(** What the set of versions keeps between calls, with the current version [v]. *)
Record managed vs v : Prop := {
  ma_versions : versions_ok vs;
  ma_numbers : numbers_ok vs;
  ma_manifest : in_u64 (vs_manifest_file_number vs);
  ma_objects : objects_ok (vs_objects vs);
  ma_current : current vs = Some v;
  ma_holds : holds C v (level_ids v);
  ma_seeks : seeks_ok (vs_objects vs) v;
  ma_files : forall lvl f, f ∈ level_files v lvl -> 0 <= f_number f < vs_next_file_number vs;
  ma_distinct : forall lvl, NoDup (map f_number (level_files v lvl));
}.

(** An edit that may be applied to it. *)
Record applicable edit vs v : Prop := {
  ap_ok : edit_ok edit;
  ap_comparator : has_comparator_ edit = true -> comparator_ edit = name;
  ap_log : has_log_number_ edit = true -> vs_log_number vs <= log_number_ edit < vs_next_file_number vs;
  ap_numbers : forall lvl, NoDup (map f_number (level_files v lvl) ++ map number (edit_adds lvl edit));
  ap_disjoint : forall lvl, (1 <= lvl < kNumLevels)%nat -> ids_disjoint (C := C) (apply_ref lvl (level_ids v lvl) edit);
  ap_files : forall lvl m, m ∈ edit_adds lvl edit -> 0 <= number m < vs_next_file_number vs;
}.

(** The paths of tables and logs. *)
Definition table_or_log (path : bytes) : Prop :=
  exists n t, ParseFileName (drop (length dbname + 1) path) = Some (n, t) /\ (t = kTableFile \/ t = kLogFile).

Lemma table_or_log_ne path n : 0 <= n < 2 ^ 64 -> table_or_log path ->
  path <> DescriptorFileName dbname n /\ path <> CurrentFileName dbname /\ path <> TempFileName dbname n.
Proof.
  intros Hn (k & t & Hp & Ht). destruct (filename_roundtrip dbname [] n 0 kLogFile Hn) as (_ & _ & _ & _ & R4 & R5 & R6 & _).
  split; [|split]; intros ->; rewrite ?R4, ?R5, ?R6 in Hp; injection Hp as <- <-; by destruct Ht.
Qed.

(** A version that somebody else holds stays in the list. *)
Lemma AppendVersion_others v vs vs' a n :
  AppendVersion v vs = Some vs' -> versions_ok vs -> find_version a (dummy_versions_ vs) = Some n -> (current_ vs = Some a -> 2 <= vn_refs n) ->
  current_ vs' <> Some a /\ exists n', find_version a (dummy_versions_ vs') = Some n' /\ vn_version n' = vn_version n /\
    vn_refs n' = vn_refs n - (if decide (current_ vs = Some a) then 1 else 0).
Proof.
  unfold AppendVersion. intros E0 [Hb Hr (a0 & n0 & Ec & Ef)] En Hrefs. rewrite Ec in E0. unfold Version_Unref in E0. rewrite Ef in E0. cbn [mbind option_bind] in E0.
  destruct (_ <? 1); [done|]. set (l := if vn_refs n0 - 1 =? 0 then _ else _) in E0.
  assert (Hl : exists l' n', l = Some l' /\ find_version a l' = Some n' /\ vn_version n' = vn_version n /\ vn_refs n' = vn_refs n - (if decide (current_ vs = Some a) then 1 else 0)).
  { unfold l. destruct (Z.eqb_spec (vn_refs n0 - 1) 0) as [E1|E1].
    - eexists _, n. split; [done|]. split.
      + assert (Hne : a <> a0) by (intros ->; rewrite Ef in En; injection En as ->; specialize (Hrefs Ec); lia).
        clear - En Hne. unfold find_version in *. induction (dummy_versions_ vs) as [|m l IH]; [done|]. cbn in *. destruct (Z.eqb_spec (vn_addr m) a) as [Ea|Ea].
        * rewrite (proj2 (Z.eqb_neq _ a0)) by congruence. cbn. rewrite (proj2 (Z.eqb_eq _ a)) by done. exact En.
        * destruct (negb _); cbn; [rewrite (proj2 (Z.eqb_neq _ a)) by done|]; by apply IH.
      + split; [done|]. rewrite decide_False; [lia|]. intros Hc. rewrite Ec in Hc. injection Hc as ->. rewrite Ef in En. injection En as ->. specialize (Hrefs Ec). lia.
    - eexists _, _. split; [done|]. rewrite set_vrefs_find, En. cbn. split; [done|]. destruct (Z.eqb_spec a a0) as [->|Hne].
      + rewrite Ef in En. injection En as ->. rewrite decide_True by done. done.
      + rewrite decide_False by congruence. split; [done|lia]. }
  destruct Hl as (l' & n' & -> & El & Hn'). cbn [mbind option_bind] in E0. injection E0 as <-. split.
  - cbn. intros [= Ea]. apply find_version_some in En as [Hin Hadr]. rewrite Forall_forall in Hb. specialize (Hb n Hin). cbn in Hb. lia.
  - exists n'. split; [|done]. cbn [with_versions dummy_versions_]. by rewrite find_version_app, El.
Qed.

(** The versions in the list after it. *)
Lemma AppendVersion_nodes v vs vs' n' :
  AppendVersion v vs = Some vs' -> n' ∈ dummy_versions_ vs' -> vn_version n' = v \/ exists n, n ∈ dummy_versions_ vs /\ vn_version n' = vn_version n.
Proof.
  unfold AppendVersion. intros E0 Hn. set (l := match current_ vs with Some a => _ | None => _ end) in E0.
  destruct l as [l'|] eqn:El; [|done]. cbn [mbind option_bind] in E0. injection E0 as <-. cbn [with_versions dummy_versions_] in Hn.
  apply elem_of_app in Hn as [Hn| ->%list_elem_of_singleton]; [right|by left]. unfold l in El. destruct (current_ vs) as [a|]; [|injection El as <-; by exists n'].
  unfold Version_Unref in El. destruct (find_version a _) as [n0|]; [|done]. cbn [mbind option_bind] in El. destruct (_ <? 1); [done|].
  destruct (_ =? 0); injection El as <-.
  - exists n'. split; [|done]. by apply list_elem_of_In, filter_In in Hn as [Hn%list_elem_of_In _].
  - apply list_elem_of_fmap in Hn as (n & -> & Hn). exists n. split; [done|]. by destruct (_ =? a).
Qed.

Lemma applied_distinct edit v lvl files :
  NoDup (map f_number (level_files v lvl) ++ map number (edit_adds lvl edit)) -> NoDup (map f_number (level_files v lvl)) ->
  set_sorted (C := C) files -> (forall i, i ∈ map (fun f => file_id (f_meta f)) files <-> i ∈ apply_ref lvl (level_ids v lvl) edit) -> NoDup (map f_number files).
Proof.
  intros Hn Hd Hs Hi. destruct (edits_numbers lvl [edit] (level_ids v lvl) (map f_number (level_files v lvl))) as [_ Hinj].
  - cbn. by rewrite app_nil_r.
  - intros i (f & -> & Hf)%list_elem_of_fmap. by apply (list_elem_of_fmap_2 f_number).
  - intros i j (f & -> & Hf)%list_elem_of_fmap (g & -> & Hg)%list_elem_of_fmap Hij.
    apply list_elem_of_lookup in Hf as [x Hx], Hg as [y Hy]. assert (x = y) as ->; [|congruence].
    eapply NoDup_lookup; [exact Hd|..]; rewrite list_lookup_fmap; [by rewrite Hx|rewrite Hy; cbn; f_equal; exact (eq_sym Hij)].
  - apply (sorted_numbers (C := C) _ Hs). intros i j H1%Hi H2%Hi. by apply Hinj.
Qed.

Lemma find_set_version vs v : versions_ok vs -> current vs = Some v -> exists a n, current_ vs = Some a /\ find_version a (dummy_versions_ vs) = Some n /\ vn_version n = v /\ 1 <= vn_refs n.
Proof.
  intros [_ Hr (a & n & Ea & En)] Hc. unfold current in Hc. rewrite Ea in Hc. cbn [mbind option_bind] in Hc. rewrite En in Hc. injection Hc as <-. exists a, n.
  split; [done|]. split; [done|]. split; [done|]. rewrite Forall_forall in Hr. apply Hr. by eapply find_version_some.
Qed.

(** The version that [LogAndApply] builds. *)
Lemma build_run edit e vs v :
  managed vs v -> applicable edit vs v -> complete_edit edit vs = Some e ->
  exists v' o', build_version C e vs = Some (v', with_objects o' vs) /\ holds C v' (fun lvl => apply_ref lvl (level_ids v lvl) edit) /\
    objects_ok o' /\ objects_le (vs_objects vs) o' /\ seeks_ok o' v'.
Proof.
  intros [M1 M2 M3 M4 M5 M6 M7 M8 M9] [A1 A2 A3 A4 A5 A6] Ec.
  destruct (complete_edit_spec name _ _ _ Ec A1 A2 M2) as (Hce & En & Ed & _). pose proof Hce as (Hok & _).
  assert (Eadds : forall lvl, edit_adds lvl e = edit_adds lvl edit) by (intros lvl; unfold edit_adds; by rewrite En).
  destruct (build_version_spec C e vs v _ M5 M6 Hok M4) as (v' & o' & Eb & Hv' & Ho').
  { intros lvl. by rewrite Eadds. }
  { intros lvl Hl. rewrite (apply_ref_same _ _ e edit En Ed). by apply A5. }
  exists v', o'. split; [done|]. split.
  { destruct Hv' as [Hl Hv']. split; [done|]. intros lvl Hlvl. destruct (Hv' lvl Hlvl) as (H1 & H2 & H3). split; [done|]. split; [|done].
    intros i. by rewrite H2, (apply_ref_same _ _ e edit En Ed). }
  split; [done|]. unfold build_version in Eb. rewrite M5 in Eb. cbn [mbind option_bind] in Eb. destruct (Apply C e _ _) as [[b o1]|] eqn:Ea; [|done].
  cbn [mbind option_bind] in Eb. destruct (SaveTo C b) as [v1|] eqn:Es; [|done]. cbn [mbind option_bind] in Eb. injection Eb as Ev Eo. 
  subst o1 v'.
  destruct (Apply_seeks _ _ _ _ _ Ea) as (Hadd & Hle & Hbase).
  { intros st f Hst Hf. apply elem_of_replicate in Hst as [-> _]. by apply elem_of_nil in Hf. }
  split; [done|]. intros lvl f Hf. rewrite Finalize_levels in Hf. destruct (SaveTo_in _ _ _ _ Es Hf) as [Hf'|(st & Hst & Hf')]; [|by eapply Hadd].
  rewrite Hbase in Hf'. apply Hle. by eapply M7.
Qed.

Lemma open_descriptor_frame vs s nm vs' :
  open_descriptor name dbname vs = Some (s, nm, vs') -> in_u64 (vs_manifest_file_number vs) ->
  (exists d env, vs' = with_descriptor d (with_vs_env env vs) /\ forall g, table_or_log g -> contents env g = contents (vs_env vs) g) /\
  (nm = [] \/ nm = DescriptorFileName dbname (vs_manifest_file_number vs)) /\ (ok s = true -> exists log, descriptor_log_ vs' = Some log).
Proof.
  unfold open_descriptor. intros E0 Hm. destruct (descriptor_log_ vs) as [log|] eqn:Ed.
  - injection E0 as <- <- <-. split; [|split; [by left|by eauto]]. exists (Some log), (vs_env vs). split; [destruct vs; cbn in *; by rewrite Ed|done].
  - destruct (NewWritableFile _ _) as [r env] eqn:En. assert (Hg : forall g, table_or_log g -> contents env g = contents (vs_env vs) g).
    { intros g Hg. apply (Hnew _ _ _ _ _ En). by apply table_or_log_ne. }
    destruct r as [s1|file].
    + injection E0 as <- <- <-. split; [|split; [by right|]]. { exists None, env. split; [destruct vs; cbn in *; by rewrite Ed|done]. }
      by rewrite (Hfail _ _ _ _ En).
    + destruct (WriteSnapshot _ _ _) as [[s1 log]|]; [|done]. cbn [mbind option_bind] in E0. injection E0 as <- <- <-. split; [by eexists _, _|]. split; [by right|]. by eexists.
Qed.

Lemma write_edit_frame e nm vs :
  in_u64 (vs_manifest_file_number vs) -> (exists log, descriptor_log_ vs = Some log) ->
  exists s vs', write_edit dbname e nm vs = Some (s, vs') /\
    exists d env, vs' = with_descriptor d (with_vs_env env vs) /\ forall g, table_or_log g -> contents env g = contents (vs_env vs) g.
Proof.
  intros Hm (log & Ed). unfold write_edit. rewrite Ed. cbn [mbind option_bind]. destruct (AddRecord log _) as [s1 log1].
  destruct (if ok s1 then _ else _) as [s2 log2]. destruct (ok s2 && _).
  - pose proof (SetCurrentFile_spec E EF EFL (vs_env vs) dbname _ Hm) as Hset. cbn [with_descriptor vs_env vs_manifest_file_number].
    destruct (SetCurrentFile _ _ _) as [s3 env3]. destruct Hset as [_ Hset]. eexists _, _. split; [done|]. exists (Some log2), env3. split; [done|].
    intros g Hg. destruct (table_or_log_ne g _ Hm Hg) as (_ & H1 & H2). by apply Hset.
  - eexists _, _. split; [done|]. exists (Some log2), (vs_env vs). by destruct vs.
Qed.

Lemma complete_edit_total edit vs v :
  managed vs v -> applicable edit vs v ->
  exists e, complete_edit edit vs = Some e /\ in_u64 (log_number_ e) /\ in_u64 (prev_log_number_ e) /\
    log_number_ e = (if has_log_number_ edit then log_number_ edit else vs_log_number vs) /\
    prev_log_number_ e = (if has_prev_log_number_ edit then prev_log_number_ edit else vs_prev_log_number vs).
Proof.
  intros Hma [A1 A2 A3 _ _ _]. assert (Hex : exists e, complete_edit edit vs = Some e /\
    log_number_ e = (if has_log_number_ edit then log_number_ edit else vs_log_number vs) /\
    prev_log_number_ e = (if has_prev_log_number_ edit then prev_log_number_ edit else vs_prev_log_number vs)).
  { unfold complete_edit. destruct (has_log_number_ edit) eqn:Eh.
    - destruct (A3 eq_refl) as [H1 H2]. rewrite (proj2 (Z.leb_le _ _) H1), (proj2 (Z.ltb_lt _ _) H2). cbn [andb mbind option_bind].
      eexists. split; [done|]. by destruct (has_prev_log_number_ edit).
    - cbn [mbind option_bind SetLogNumber has_prev_log_number_]. eexists. split; [done|]. by destruct (has_prev_log_number_ edit). }
  destruct Hex as (e & Ee & E1 & E2). exists e. split; [done|].
  destruct (complete_edit_spec name _ _ _ Ee A1 A2 (ma_numbers _ _ Hma)) as (Hce & _). pose proof Hce as (Hok & _). split; [apply (ok_log _ Hok)|]. split; [apply (ok_prev_log _ Hok)|done].
Qed.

○ ○ ○

Look above for the line containing "Lemma build_run edit". Output from there through the line containing "exists v' o', build_version", exactly and inclusively.

**Your response:**
Lemma build_run edit e vs v :
  managed vs v -> applicable edit vs v -> complete_edit edit vs = Some e ->
  exists v' o', build_version C e vs = Some (v', with_objects o' vs) /\ holds C v' (fun lvl => apply_ref lvl (level_ids v lvl) edit) /\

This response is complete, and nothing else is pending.